(Assignment) Although the data below holds other lines too, output only those from the line with "Section registry." up to and including the line with "(∀ f r m n, OnRMC", exactly as they appear.
[[ Task input, beginning ]]
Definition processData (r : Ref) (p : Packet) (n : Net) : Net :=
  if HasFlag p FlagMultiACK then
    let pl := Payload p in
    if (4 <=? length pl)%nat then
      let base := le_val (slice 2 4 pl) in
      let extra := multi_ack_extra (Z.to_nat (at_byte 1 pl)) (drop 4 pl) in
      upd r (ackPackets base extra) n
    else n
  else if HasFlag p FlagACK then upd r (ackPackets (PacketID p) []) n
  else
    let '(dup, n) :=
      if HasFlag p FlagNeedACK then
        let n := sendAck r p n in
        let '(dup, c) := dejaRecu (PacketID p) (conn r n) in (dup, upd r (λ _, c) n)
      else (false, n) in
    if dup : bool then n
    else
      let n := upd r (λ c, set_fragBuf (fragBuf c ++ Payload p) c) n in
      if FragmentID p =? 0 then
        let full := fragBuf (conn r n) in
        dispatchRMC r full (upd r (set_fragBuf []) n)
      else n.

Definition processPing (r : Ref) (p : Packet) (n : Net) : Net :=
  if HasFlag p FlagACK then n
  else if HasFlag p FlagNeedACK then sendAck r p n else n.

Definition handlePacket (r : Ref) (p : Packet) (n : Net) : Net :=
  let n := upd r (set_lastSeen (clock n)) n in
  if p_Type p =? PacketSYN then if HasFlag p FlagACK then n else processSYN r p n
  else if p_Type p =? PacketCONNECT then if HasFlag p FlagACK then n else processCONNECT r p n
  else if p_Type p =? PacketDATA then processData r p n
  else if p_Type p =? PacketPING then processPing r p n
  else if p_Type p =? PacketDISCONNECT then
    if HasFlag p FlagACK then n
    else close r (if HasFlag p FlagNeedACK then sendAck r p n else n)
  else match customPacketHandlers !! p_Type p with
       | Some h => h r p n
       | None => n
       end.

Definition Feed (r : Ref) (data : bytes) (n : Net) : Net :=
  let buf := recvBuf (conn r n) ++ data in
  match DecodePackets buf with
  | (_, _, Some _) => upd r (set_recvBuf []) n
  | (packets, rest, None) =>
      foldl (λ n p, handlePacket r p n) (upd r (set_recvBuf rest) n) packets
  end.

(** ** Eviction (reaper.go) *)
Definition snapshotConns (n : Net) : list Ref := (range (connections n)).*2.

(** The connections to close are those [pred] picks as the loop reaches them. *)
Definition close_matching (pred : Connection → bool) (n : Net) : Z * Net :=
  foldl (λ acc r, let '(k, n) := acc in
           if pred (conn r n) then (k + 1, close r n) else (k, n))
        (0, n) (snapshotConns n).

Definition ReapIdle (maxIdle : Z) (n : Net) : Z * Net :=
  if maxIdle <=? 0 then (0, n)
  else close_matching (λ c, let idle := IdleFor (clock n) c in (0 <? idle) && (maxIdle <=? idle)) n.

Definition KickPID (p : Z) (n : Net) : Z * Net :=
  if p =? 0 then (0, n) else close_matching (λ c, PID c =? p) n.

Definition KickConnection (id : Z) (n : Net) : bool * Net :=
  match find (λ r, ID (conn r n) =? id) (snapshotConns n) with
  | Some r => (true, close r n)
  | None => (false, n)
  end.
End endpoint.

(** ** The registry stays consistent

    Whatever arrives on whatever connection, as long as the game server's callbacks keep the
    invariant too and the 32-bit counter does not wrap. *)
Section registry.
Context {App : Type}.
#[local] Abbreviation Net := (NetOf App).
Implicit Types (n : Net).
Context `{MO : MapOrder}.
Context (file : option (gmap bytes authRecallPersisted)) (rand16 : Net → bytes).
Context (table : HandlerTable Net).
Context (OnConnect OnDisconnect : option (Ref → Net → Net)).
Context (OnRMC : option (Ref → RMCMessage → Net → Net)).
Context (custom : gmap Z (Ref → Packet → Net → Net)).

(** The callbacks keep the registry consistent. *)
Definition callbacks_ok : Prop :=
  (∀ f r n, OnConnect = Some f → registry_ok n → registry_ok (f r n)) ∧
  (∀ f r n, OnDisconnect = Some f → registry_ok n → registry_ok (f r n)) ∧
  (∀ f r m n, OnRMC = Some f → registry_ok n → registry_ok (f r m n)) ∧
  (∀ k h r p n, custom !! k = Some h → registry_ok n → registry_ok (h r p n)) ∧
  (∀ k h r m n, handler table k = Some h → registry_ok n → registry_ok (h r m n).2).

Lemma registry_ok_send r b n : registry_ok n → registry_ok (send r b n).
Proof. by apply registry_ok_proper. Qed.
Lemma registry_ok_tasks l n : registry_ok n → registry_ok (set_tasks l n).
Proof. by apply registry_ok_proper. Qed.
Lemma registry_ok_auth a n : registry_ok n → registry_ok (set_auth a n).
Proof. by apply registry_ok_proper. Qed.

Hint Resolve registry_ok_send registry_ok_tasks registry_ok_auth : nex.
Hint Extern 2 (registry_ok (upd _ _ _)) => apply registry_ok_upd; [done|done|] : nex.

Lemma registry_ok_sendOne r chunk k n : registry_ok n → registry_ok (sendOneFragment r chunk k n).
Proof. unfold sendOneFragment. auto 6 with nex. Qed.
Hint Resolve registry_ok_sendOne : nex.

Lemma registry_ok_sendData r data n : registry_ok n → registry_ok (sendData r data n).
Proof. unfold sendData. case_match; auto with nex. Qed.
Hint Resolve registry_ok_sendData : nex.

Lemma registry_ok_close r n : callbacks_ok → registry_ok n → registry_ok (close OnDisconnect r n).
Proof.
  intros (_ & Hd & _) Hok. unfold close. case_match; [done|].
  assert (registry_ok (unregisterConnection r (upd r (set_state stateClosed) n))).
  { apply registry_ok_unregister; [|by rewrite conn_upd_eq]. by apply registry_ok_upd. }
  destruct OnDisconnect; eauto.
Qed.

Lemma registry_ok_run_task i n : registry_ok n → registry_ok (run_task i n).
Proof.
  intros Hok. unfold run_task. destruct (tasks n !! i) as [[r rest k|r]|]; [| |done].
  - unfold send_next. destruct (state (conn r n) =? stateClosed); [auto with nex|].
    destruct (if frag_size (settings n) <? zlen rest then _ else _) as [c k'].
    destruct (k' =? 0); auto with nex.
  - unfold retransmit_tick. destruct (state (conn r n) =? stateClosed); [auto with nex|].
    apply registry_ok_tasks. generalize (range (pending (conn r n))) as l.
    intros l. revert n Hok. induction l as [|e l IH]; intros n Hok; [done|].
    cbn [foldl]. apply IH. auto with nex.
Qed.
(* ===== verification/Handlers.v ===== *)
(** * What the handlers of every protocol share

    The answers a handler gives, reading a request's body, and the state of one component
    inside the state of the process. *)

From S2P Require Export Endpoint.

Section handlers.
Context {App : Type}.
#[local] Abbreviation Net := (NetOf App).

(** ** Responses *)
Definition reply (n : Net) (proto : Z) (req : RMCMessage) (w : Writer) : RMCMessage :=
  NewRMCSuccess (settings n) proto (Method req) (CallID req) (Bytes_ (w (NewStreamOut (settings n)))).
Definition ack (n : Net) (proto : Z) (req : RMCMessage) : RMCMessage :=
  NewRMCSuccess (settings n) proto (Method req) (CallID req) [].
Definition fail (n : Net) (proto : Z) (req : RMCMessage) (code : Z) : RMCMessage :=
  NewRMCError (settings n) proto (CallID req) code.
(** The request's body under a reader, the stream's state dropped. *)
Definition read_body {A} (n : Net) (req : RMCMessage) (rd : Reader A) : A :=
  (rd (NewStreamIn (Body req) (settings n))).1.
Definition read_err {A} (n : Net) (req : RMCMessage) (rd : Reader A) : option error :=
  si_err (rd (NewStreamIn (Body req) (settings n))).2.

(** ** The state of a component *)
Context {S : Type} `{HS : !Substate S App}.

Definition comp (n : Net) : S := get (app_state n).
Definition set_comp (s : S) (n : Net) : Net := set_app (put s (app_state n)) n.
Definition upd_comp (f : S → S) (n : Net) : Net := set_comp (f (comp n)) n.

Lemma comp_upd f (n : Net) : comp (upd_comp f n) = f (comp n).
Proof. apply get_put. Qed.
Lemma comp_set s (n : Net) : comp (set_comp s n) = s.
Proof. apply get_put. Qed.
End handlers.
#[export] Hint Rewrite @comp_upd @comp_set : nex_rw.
[[ Task input, end ]]
(Completed task)
Section registry.
Context {App : Type}.
#[local] Abbreviation Net := (NetOf App).
Implicit Types (n : Net).
Context `{MO : MapOrder}.
Context (file : option (gmap bytes authRecallPersisted)) (rand16 : Net → bytes).
Context (table : HandlerTable Net).
Context (OnConnect OnDisconnect : option (Ref → Net → Net)).
Context (OnRMC : option (Ref → RMCMessage → Net → Net)).
Context (custom : gmap Z (Ref → Packet → Net → Net)).

(** The callbacks keep the registry consistent. *)
Definition callbacks_ok : Prop :=
  (∀ f r n, OnConnect = Some f → registry_ok n → registry_ok (f r n)) ∧
  (∀ f r n, OnDisconnect = Some f → registry_ok n → registry_ok (f r n)) ∧
  (∀ f r m n, OnRMC = Some f → registry_ok n → registry_ok (f r m n)) ∧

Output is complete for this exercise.